(** * Secure CoAP client (src/core/coap/secure_coap_client.cpp)

    A shallow embedding of [Thread::Coap::SecureClient], the bridge between
    the CoAP client, the DTLS engine and the UDP socket, together with the
    properties its specification states about it.

    The component is single threaded.  Every member function becomes a
    function on a [World]: the member fields of the object, the message pool
    (a heap of message objects addressed by pointer), the state of each
    collaborator, and the trace of the calls the component has made on them.
    The collaborators whose code is not part of this file's source (DTLS
    engine, base CoAP client, UDP socket, message pool admission) are the
    fields of the class [Collaborators]; every theorem holds for all of them.

    The engine calls [HandleDtlsSend] and [HandleDtlsReceive] from inside its
    own entry points, and the base client calls [Send] from inside
    [Client::SendMessage]; both are modelled.  Application code (the
    connected callback, the response handlers reached through
    [ProcessReceivedMessage]) appears as an entry of the trace and is taken
    not to call back into the object before it returns.  The logging macros
    are left out. *)

From Stdlib Require Import ZArith Lia.
From Stdlib.Strings Require Import Byte.
From stdpp Require Import gmap list.

Local Open Scope Z_scope.

(** ** Data *)

(** [ThreadError]: the codes this translation unit names, and the ones an
    engine can report through it. *)
Inductive ThreadError : Type :=
| kThreadError_None
| kThreadError_Failed
| kThreadError_Drop
| kThreadError_NoBufs
| kThreadError_Busy
| kThreadError_Security
| kThreadError_InvalidState
| kThreadError_Already.

(** [error != kThreadError_None] *)
Definition isError (e : ThreadError) : bool :=
  match e with
  | kThreadError_None => false
  | _ => true
  end.

(** [Ip6::MessageInfo]: addresses are 128-bit values, ports 16-bit values. *)
Record MessageInfo : Type := mkMessageInfo {
  mSockAddr : Z;
  mPeerAddr : Z;
  mSockPort : Z;
  mPeerPort : Z;
  mInterfaceId : Z
}.

(** A message object of the pool: the bytes [GetLength()] counts, the read
    offset, and the link-security flag. *)
Record Message : Type := mkMessage {
  mPayload : list byte;
  mOffset : Z;
  mLinkSecurityEnabled : bool
}.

========

Output the records in full, keeping them exactly as they are.

(** * Secure CoAP client (src/core/coap/secure_coap_client.cpp)

    A shallow embedding of [Thread::Coap::SecureClient], the bridge between
    the CoAP client, the DTLS engine and the UDP socket, together with the
    properties its specification states about it.

    The component is single threaded.  Every member function becomes a
    function on a [World]: the member fields of the object, the message pool
    (a heap of message objects addressed by pointer), the state of each
    collaborator, and the trace of the calls the component has made on them.
    The collaborators whose code is not part of this file's source (DTLS
    engine, base CoAP client, UDP socket, message pool admission) are the
    fields of the class [Collaborators]; every theorem holds for all of them.

    The engine calls [HandleDtlsSend] and [HandleDtlsReceive] from inside its
    own entry points, and the base client calls [Send] from inside
    [Client::SendMessage]; both are modelled.  Application code (the
    connected callback, the response handlers reached through
    [ProcessReceivedMessage]) appears as an entry of the trace and is taken
    not to call back into the object before it returns.  The logging macros
    are left out. *)

From Stdlib Require Import ZArith Lia.
From Stdlib.Strings Require Import Byte.
From stdpp Require Import gmap list.

Local Open Scope Z_scope.

(** ** Data *)

(** [ThreadError]: the codes this translation unit names, and the ones an
    engine can report through it. *)
Inductive ThreadError : Type :=
| kThreadError_None
| kThreadError_Failed
| kThreadError_Drop
| kThreadError_NoBufs
| kThreadError_Busy
| kThreadError_Security
| kThreadError_InvalidState
| kThreadError_Already.

(** [error != kThreadError_None] *)
Definition isError (e : ThreadError) : bool :=
  match e with
  | kThreadError_None => false
  | _ => true
  end.

(** [Ip6::MessageInfo]: addresses are 128-bit values, ports 16-bit values. *)
Record MessageInfo : Type := mkMessageInfo {
  mSockAddr : Z;
  mPeerAddr : Z;
  mSockPort : Z;
  mPeerPort : Z;
  mInterfaceId : Z
}.

(** A message object of the pool: the bytes [GetLength()] counts, the read
    offset, and the link-security flag. *)
Record Message : Type := mkMessage {
  mPayload : list byte;
  mOffset : Z;
  mLinkSecurityEnabled : bool
}.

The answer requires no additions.